Seasonal climate forecasts come from the European Centre for Medium-Range Weather Forecasts' (ECMWFs) System 4. These hindcasts are initialized on the first day of every month for the period 1981–2010; here we only consider those initialized every November for the period 1981–2005 (covering the observed malaria data period). For each start date a 15-member initial condition ensemble is created, with initial conditions coming from ERA-Interim (Dee et al 2011) and each ensemble member is then simulated forward in time for seven months from the start date. A technical description of the model is given in the supplementary material (stacks.iop.org/ERL/10/044005/mmedia).

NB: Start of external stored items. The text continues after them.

(* ===== verification/ListObjects.v ===== *)
(** * Listing the objects a subject has a relation to

    [crates/openfga-list/src/list_objects.rs]: the candidates of the reverse
    traversal, those that need it decided by residual checks that run
    concurrently, emitted to a sink as they are decided; the unary and the
    streamed engine. *)

From S2P Require Import Prelude Ordered Identifier Reference Condition Storage Model TupleValidation Budget.
From S2P Require Import Reducer Scheduler Evaluator ListCommon Candidates.

(** ** Outcomes *)

Record ListObjectsMetadata := mkListObjectsMetadata {
  lom_candidate : CandidateMetadata;
  lom_residual_checks : N;
  lom_results : N;
}.
Record ListObjectsOutcome := mkListObjectsOutcome {
  loo_objects : list ObjectRef;
  loo_metadata : ListObjectsMetadata;
}.

(** ** The outside

    What the [select!] over the running checks observes, whether the consumer
    of a stream takes an item, and the world each residual check runs in. *)

Record ResidualWorld := mkResidualWorld {
  rw_select : nat → SelectEvent;
  rw_send : nat → bool;
  rw_check : nat → World;
}.

(** ** Sinks *)

Class ObjectSink (S : Type) := {
  sink_send : ResidualWorld → nat → ObjectRef → S → bool * S;
}.

(** [VecSink] *)
Definition VecSink : Type := list ObjectRef.
#[export] Instance vec_sink : ObjectSink VecSink := {|
  sink_send := fun _ _ object objects => (true, objects ++ [object]);
|}.

(** [ChannelSink]: the items sent so far; a cancelled or closed channel takes none. *)
Record ChannelSink := mkChannelSink { ch_items : list (result ListError ObjectRef) }.
#[export] Instance channel_sink : ObjectSink ChannelSink := {|
  sink_send := fun w t object sink =>
    if rw_send w t then (true, mkChannelSink (sink.(ch_items) ++ [Ok object])) else (false, sink);
|}.

(** ** Residual checks *)

(** The variables of [process_candidates]: a running check is the object and
    the number it was started with. *)
Record Residual (S : Type) := mkResidual {
  rs_candidates : list Candidate;
  rs_checks : list (ObjectRef * N);
  rs_residual_checks : N;
  rs_results : N;
  rs_sink : S;
}.
Arguments mkResidual {S}.
Arguments rs_candidates {S}.
Arguments rs_checks {S}.
Arguments rs_residual_checks {S}.
Arguments rs_results {S}.
Arguments rs_sink {S}.

Section residual.
Context `{ConditionEngine, !CheckEvaluator} {S : Type} `{!ObjectSink S}.
Variable command : ListObjectsCommand.
Variable m : CompiledModel.
Variable budget : ListObjectsBudget.
Variable w : ResidualWorld.
Variable candidate_metadata : CandidateMetadata.

Definition set_candidates (l : list Candidate) (s : Residual S) : Residual S :=
  mkResidual l s.(rs_checks) s.(rs_residual_checks) s.(rs_results) s.(rs_sink).

Definition residual_metadata (s : Residual S) : ListObjectsMetadata :=
  mkListObjectsMetadata candidate_metadata s.(rs_residual_checks) s.(rs_results).

(** [emit] *)
Definition emit (t : nat) (object : ObjectRef) (s : Residual S) : bool * Residual S :=
  let '(sent, sink) := sink_send w t object s.(rs_sink) in
  (sent, mkResidual s.(rs_candidates) s.(rs_checks) s.(rs_residual_checks)
           (if sent then saturating_add U32_MAX s.(rs_results) 1 else s.(rs_results)) sink).

(** An emission ends the query when the sink is closed or full. *)
Definition emit_ends (t : nat) (object : ObjectRef) (s : Residual S) : bool * Residual S :=
  let '(sent, s) := emit t object s in
  (negb sent || (command.(loc_maximum_results) <=? s.(rs_results))%N, s).

(** [spawn_check]: the check starts with the number of checks before it. *)
Definition spawn_check (object : ObjectRef) (number : N) (s : Residual S) : Residual S :=
  mkResidual s.(rs_candidates) (s.(rs_checks) ++ [(object, s.(rs_residual_checks))]) number s.(rs_results)
    s.(rs_sink).

(** The command of a residual check and its outcome. *)
Definition residual_command (object : ObjectRef) : CheckCommand :=
  mkCheckCommand command.(loc_query) (mkTupleKey object command.(loc_relation) command.(loc_subject)).
Definition residual_outcome (check : ObjectRef * N) : result Fault CheckOutcome :=
  evaluator_check (residual_command check.1) m budget.(lob_check) (Some (residual_work_meter budget))
    (rw_check w (N.to_nat check.2)).

(** The inner loop: certain candidates are emitted, the others started, until
    the concurrency is used up.  [Some] is a return of [process_candidates]. *)
Fixpoint fill (candidates : list Candidate) (t : nat) (s : Residual S) :
    nat * Residual S * option (result ListError ListObjectsMetadata) :=
  if negb (len s.(rs_checks) <? budget.(lob_residual_concurrency))%N then (t, set_candidates candidates s, None)
  else
    match candidates with
    | [] => (t, set_candidates [] s, None)
    | c :: rest =>
        if negb c.(cand_requires_check) then
          let '(ends, s) := emit_ends t c.(cand_object) s in
          if ends then (Datatypes.S t, set_candidates rest s, Some (Ok (residual_metadata s)))
          else fill rest (Datatypes.S t) s
        else
          match checked_add U32_MAX s.(rs_residual_checks) 1 with
          | None => (t, set_candidates rest s, Some (Err (list_internal "list_residual_check_count_overflow")))
          | Some number => fill rest t (spawn_check c.(cand_object) number s)
          end
    end.

(** [JoinSet::join_next] removes one of the running tasks. *)
Definition join_next {A} (i : nat) (tasks : list A) : option (A * list A) :=
  let i := i mod length tasks in
  (fun x => (x, delete i tasks)) <$> tasks !! i.

Fixpoint process_loop (fuel : nat) (t : nat) (s : Residual S) : Residual S * result ListFault ListObjectsMetadata :=
  match fuel with
  | 0 => (s, Err LFuel)
  | Datatypes.S fuel =>
      if bool_decide (s.(rs_candidates) = []) && bool_decide (s.(rs_checks) = [])
      then (s, Ok (residual_metadata s))
      else
        match fill s.(rs_candidates) t s with
        | (_, s, Some returned) => (s, map_err LFail returned)
        | (t, s, None) =>
            match s.(rs_checks) with
            | [] => process_loop fuel t s
            | _ =>
                match rw_select w t with
                | SelCancelled => (s, Err (LFail (list_error LCancelled "list_objects_cancelled")))
                | SelDeadline => (s, Err (LFail (list_error LTimeout "list_objects_deadline_elapsed")))
                | SelPanicked _ => (s, Err (LFail (list_internal "list_residual_check_task_failed")))
                | SelJoined i =>
                    match join_next i s.(rs_checks) with
                    | None => process_loop fuel (Datatypes.S t) s
                    | Some (check, checks) =>
                        let s := mkResidual s.(rs_candidates) checks s.(rs_residual_checks) s.(rs_results)
                                   s.(rs_sink) in
                        match residual_outcome check with
                        | Err (Fail e) => (s, Err (LFail (list_check_error e)))
                        | Err OutOfFuel => (s, Err LFuel)
                        | Ok outcome =>
                            if outcome.(co_allowed) then
                              let '(ends, s) := emit_ends (Datatypes.S t) check.1 s in
                              if ends then (s, Ok (residual_metadata s))
                              else process_loop fuel (Datatypes.S (Datatypes.S t)) s
                            else process_loop fuel (Datatypes.S t) s
                        end
                    end
                end
            end
        end
  end.

(** [process_candidates]: every round starts, joins or ends. *)
Definition process_candidates (candidates : list Candidate) (sink : S) :
    Residual S * result ListFault ListObjectsMetadata :=
  process_loop (2 * length candidates + 2) 0 (mkResidual candidates [] 0 0 sink).

End residual.

(** ** Engines *)

Section engines.
Context `{ConditionEngine, !CheckEvaluator}.
Variable limits : InputLimits.

(** [DirectListObjectsEngine::list_objects] *)
Definition list_objects (command : ListObjectsCommand) (m : CompiledModel) (budget : ListObjectsBudget)
    (lw : ListWorld) (w : ResidualWorld) : result ListFault ListObjectsOutcome :=
  set ← traverse command m budget.(lob_candidate) limits lw;
  let '(s, returned) :=
    process_candidates command m budget w set.(cs_metadata) set.(cs_candidates) ([] : VecSink) in
  mkListObjectsOutcome s.(rs_sink) <$> returned.

(** [DirectListObjectsEngine::streamed_list_objects]: the items its producer
    sends; a failure of the residual checks is the last item. *)
Definition streamed_list_objects (command : ListObjectsCommand) (m : CompiledModel) (budget : ListObjectsBudget)
    (lw : ListWorld) (w : ResidualWorld) : result ListFault (list (result ListError ObjectRef)) :=
  set ← traverse command m budget.(lob_candidate) limits lw;
  let '(s, returned) :=
    process_candidates command m budget w set.(cs_metadata) set.(cs_candidates) (mkChannelSink []) in
  match returned with
  | Ok _ => Ok s.(rs_sink).(ch_items)
  | Err (LFail e) => Ok (s.(rs_sink).(ch_items) ++ [Err e])
  | Err LFuel => Err LFuel
  end.

End engines.

(** ** The stream *)

Inductive Poll (A : Type) := PollReady (a : A) | PollPending.
Arguments PollReady {A}.
Arguments PollPending {A}.

(** The state of the producer task, when it is still held. *)
Inductive TaskPoll := TaskRunning | TaskFinished | TaskPanicked.

Record ListObjectsStream := mkListObjectsStream {
  los_buffer : list (result ListError ObjectRef);
  los_closed : bool;
  los_task : option TaskPoll;
}.

(** [ListObjectsStream::poll_next] with [Receiver::poll_recv] *)
Definition poll_next (s : ListObjectsStream) : ListObjectsStream * Poll (option (result ListError ObjectRef)) :=
  match s.(los_buffer) with
  | item :: buffer => (mkListObjectsStream buffer s.(los_closed) s.(los_task), PollReady (Some item))
  | [] =>
      if negb s.(los_closed) then (s, PollPending)
      else match s.(los_task) with
           | None => (s, PollReady None)
           | Some TaskRunning => (s, PollPending)
           | Some TaskPanicked =>
               (mkListObjectsStream [] true None, PollReady (Some (Err (list_internal "list_stream_task_failed"))))
           | Some TaskFinished => (mkListObjectsStream [] true None, PollReady None)
           end
  end.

The System 4 hindcasts are subsequently used to drive the dynamic model for malaria: the Liverpool Malaria Model (LMM, Hoshen and Morse 2004). The LMM uses a dynamic approach to simulate malaria incidence in the human population, and consists of two climate driven components, related to the mosquito population and the process of parasite transmission between human and mosquito hosts. Details are given in the supplementary material (stacks.iop.org/ERL/10/044005/mmedia). To investigate the effect of the first month of the simulation on the eventual malaria incidence forecast, a variant of the System 4 hindcasts is used to drive the LMM. These are the'seamless' hindcasts, created at ECMWF (Di Giuseppe et al 2013). They are seamless in that the first month of the System 4 forecast for each year is replaced by the first month of the VarEPS monthly ensemble system (Vitart et al 2008). Further details of the seamless system are given in the supplementary material (stacks.iop.org/ERL/10/044005/mmedia).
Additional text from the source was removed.